Data from: Detection of implausible phylogenetic inferences using posterior predictive assessment of model fit
Brown, Jeremy M. (2014), Data from: Detection of implausible phylogenetic inferences using posterior predictive assessment of model fit, Dryad, Dataset, https://doi.org/10.5061/dryad.nc866
Systematic phylogenetic error caused by the simplifying assumptions made in models of molecular evolution may be impossible to avoid entirely when attempting to model evolution across massive, diverse datasets. However, not all deficiencies of inference models result in unreliable phylogenetic estimates. The field of phylogenetics lacks a direct method to identify cases where model specification adversely affects inferences. Posterior predictive simulation is a flexible and intuitive approach for assessing goodness-of-fit of the assumed model and priors in a Bayesian phylogenetic analysis.

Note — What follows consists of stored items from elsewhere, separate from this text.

(* ===== verification/Prelude.v ===== *)
(** * Verification of the predefined-Cypher node of assist-agent

    The program.  [src/llm_backend/app/lg_agent/kg_sub_graph/
    agentic_rag_agents/components/predefined_cypher/node.py] defines
    [create_predefined_cypher_node(graph, predefined_cypher_dict)], which
    returns the LangGraph node [predefined_cypher(state)].  The node reads
    [query_name] and [query_parameters] from the state dict, prints them,
    replaces every value of [query_parameters["parameters"]] by its [str]
    in place, looks [query_parameters["query"]] up in the registry, runs
    the template with [graph.query] on a hit or records an error on a miss,
    and returns [{"cyphers": [CypherOutputState], "steps": [...]}].  Its
    collaborators are the registry (a dict of templates), the graph
    database, and the Python runtime (dicts, lists, [str], [print]).

    The files, in dependency order:
    - [Prelude] (this file): the result type [res], the state-and-exception
      monad [StErr] with its laws and the [pym_scope] notations, the hint
      databases [pym] and [pym_rw], and generic lemmas on strings, lists
      and options.
    - [PyObject]: Python values ([VNone], [VBool], [VInt], [VStr], [VRef])
      and objects (dicts as ordered entry lists, lists) on a heap
      [gmap loc obj], so that aliasing is the source's; the exceptions;
      [dict.get], [dict.items], [d[k] = v], [list.append], truthiness and
      [or], hashing and [==] on keys ([True == 1]); the well-formedness
      invariant [wf_heap] (every reference allocated, dict keys hashable
      and distinct) and its preservation by each operation.
    - [PyRepr]: CPython's [repr] and [str] on these values: decimal ints,
      the quoting and escaping of [unicode_repr] on Latin-1, [True]/[None],
      and the cycle detection of [Py_ReprEnter] ([[...]], [{...}]).
      [repr] is a [Fixpoint] on fuel; [repr_fuel_for h = S (size h)] is
      enough: each nested object entered is pushed on the stack of objects
      being printed and cannot be entered again, so the measure
      [size (dom h \ stack)] decreases ([repr_fuel_total]); more fuel gives
      the same result ([repr_fuel_mono]).  A round trip parses [repr] of a
      string back ([str_repr_roundtrip]).
    - [PyTree]: JSON-like trees, the data the orchestrator and the database
      exchange with the node, and their allocation on the heap
      ([alloc_tree], one fresh object per dict or list, children first).
    - [TreeRead]: the read-back [read_tree] of a value as a tree (fuel:
      one unit per nesting level, so [tree_depth t < n] is enough), the
      [repr]/[str] of a tree ([tree_repr], [tree_str]), and the theorems
      that a stored tree reads back as itself and prints as [tree_str]
      in every heap that keeps the objects its allocation created.
    - [GraphDB]: the database as a class [Neo4jGraph] with a state of its
      own; the theorems hold for every instance; [mock_graph] is a table.
    - [Dispatch]: the specification's contract on trees: [request],
      [outcome], and [dispatch] (registry lookup, canonical strings as
      bindings, one database call, the fault propagated).
    - [Node]: the node, one definition per block of [predefined_cypher]
      ([read_state] lines 40-47, [get_parameters] line 50,
      [coerce_parameters]/[coerce_loop] lines 51-52, [read_request]
      lines 40-52, [run_statement] lines 54-64, [build_output] lines
      66-80), composed as the source composes them, in the monad over
      [pystate] (heap, stdout lines, database state).  The loop models the
      dict iterator, including its size check; its fuel is
      [S (length kvs)], exactly the number of [next] calls.
    - [Scenarios]: the request heaps of the specification's scenarios A, B,
      C and of three error cases D, E, F.
    - [Runs]: run equations of the primitives.
    - [Coerce]: the coercion loop: it terminates without error and
      computes [str] of each value in place (C4), agrees with the one-pass
      reference on flat dicts (C5), and is idempotent (C10); the binding
      of every scalar parameter reads back as the parameter
      ([parse_binding], C15).  The fuel [S (length kvs)] is the number of
      [next] calls the loop makes, so C4's run ends by the iterator's
      exhaustion, not by the bound.
    - [NodeInv]: a weakest precondition [wp] over the monad, a rule per
      primitive, a lemma per block; the heap invariant holds after every
      run of the node, returning or raising, for every input
      ([predefined_cypher_wp_wf]), which the later files build on.
    - [Calls]: a database wrapper [counted] that counts the queries, a
      rule per primitive ([calls_le]) and the bound: every run of the node
      calls the database at most once (C12).
    - [NodeSpec]: the node on a request of the orchestrator's shape: the
      miss (C2) and hit (C3) outcomes read back through [view_cypher], for
      every database; the in-place coercion of the caller's parameters,
      which the output echoes (C6); the [TypeError] of an unhashable query
      (C7); the [AttributeError] of a non-dict [query_parameters] (C8); the
      default branches (C9).  Each theorem has a witness on a scenario.
    - [Errors]: the two [AttributeError]s of the reading block: a state
      that is not a dict raises at line 42 with only the [errors] list
      allocated (C18); a [parameters] entry that is not a dict raises at
      [parameters.items()], line 51, after the two prints and before the
      lookup (C19).  Scenario G passes the parameters as a list.
    - [NodeType]: the [wp] of [NodeInv] with a frame ([keeps]: dicts stay
      dicts, lists keep their items but [errors]); for every input, the
      returned dict has the field types of [CypherOutputState]
      ([cypher_output_typed], C13), and the specification's invariant
      "errors non-empty iff statement empty" holds for every registry
      without an empty template (C14).
    - [Refine]: the refinement theorem (C1): a request stored as the state
      dict, the node run on it, and its output read back ([read_outcome])
      give [dispatch]'s outcome, database state and faults, for every
      registry, database, sentinel and request, the echoed bag apart (it
      holds the coerced values, [echo_coerced]).  Database rows are assumed
      well keyed ([rows_keyed]), as a driver's records are.  The stdout
      log of the node on a stored request is [node_log] (C11): the name
      and the bag as received (printed before the coercion), the
      statement, and the rows.  A parameter dict that already holds the
      bindings prints as the coerced bag ([py_str_bag]).
    - [Rerun]: repeated invocations of the node on the same state dict
      ([invocations], a step relation closed by [inv_refl]/[inv_next]), as
      the orchestrator makes them (retries, replays; concurrent dispatches
      run one after the other since the coroutine never suspends).  The
      invariant [ready] (the parameter dict holds the bindings; task,
      name and sentinel read back) holds after the first run and, by rule
      induction, in every state reached; every invocation of every
      sequence refines [dispatch] (C16), and the caller's parameters are
      coerced once and never changed again (C17).  A run from a [ready]
      state prints [node_log] of the [coerced_request] ([ready_log]).
    - [CallLog]: the trace of a sequence: after [k] invocations the
      database is the initial one with [query_effect] (one query with the
      template and the original bindings on a hit, nothing on a miss)
      applied [k] times, and stdout holds [session_log], the first run's
      lines then the later runs', which print the coerced bag (C20).

    Not modelled: the value of [NO_CYPHER_RESULTS] (outside [src/]; the
    node takes the sentinel as a parameter); the TypedDicts, which are
    plain dicts at run time; the orchestrator's merge of the returned dict
    into the pipeline state; the driver and Cypher
    semantics behind [graph.query]; the coroutine machinery ([async] has
    no effect here: the node awaits nothing); float, tuple and other
    values the requests do not carry; characters beyond Latin-1 in
    [repr]; Python's recursion limit and the 4300-digit limit of [str]
    on ints (the model's [str] never meets them on values parsed from
    JSON of ordinary size); the order in which [params.get(...)] at line
    50 resolves the method before building its [{}] default (the model
    allocates the default first, which only adds an unreachable empty
    dict on the error path of C8).  No liveness property: the node is one straight-line
    call with one bounded loop, so every run ends (C4 states the loop's
    run in full), and it awaits
    nothing the model could wait on; over sequences of invocations the
    trace theorem (C20) says what every prefix of a session did, which is
    all an unbounded session of a terminating node can show.  Requests
    whose [query_parameters] are not of the orchestrator's shape are not
    in the refinement: the error and default theorems (C7 to C9, C18,
    C19) say what the node does on them. *)

From Stdlib Require Import ZArith String Ascii.
From stdpp Require Import base gmap strings list.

Here, I propose new test statistics for use in posterior predictive assessment of model fit. These test statistics compare phylogenetic inferences from posterior predictive datasets to inferences from the original data. A simulation study demonstrates the utility of these new statistics. The new tests reject the plausibility of inferred tree lengths or topologies more often when data/model combinations produce biased inferences. I also apply this approach to exemplar empirical datasets, highlighting the value of the novel assessments.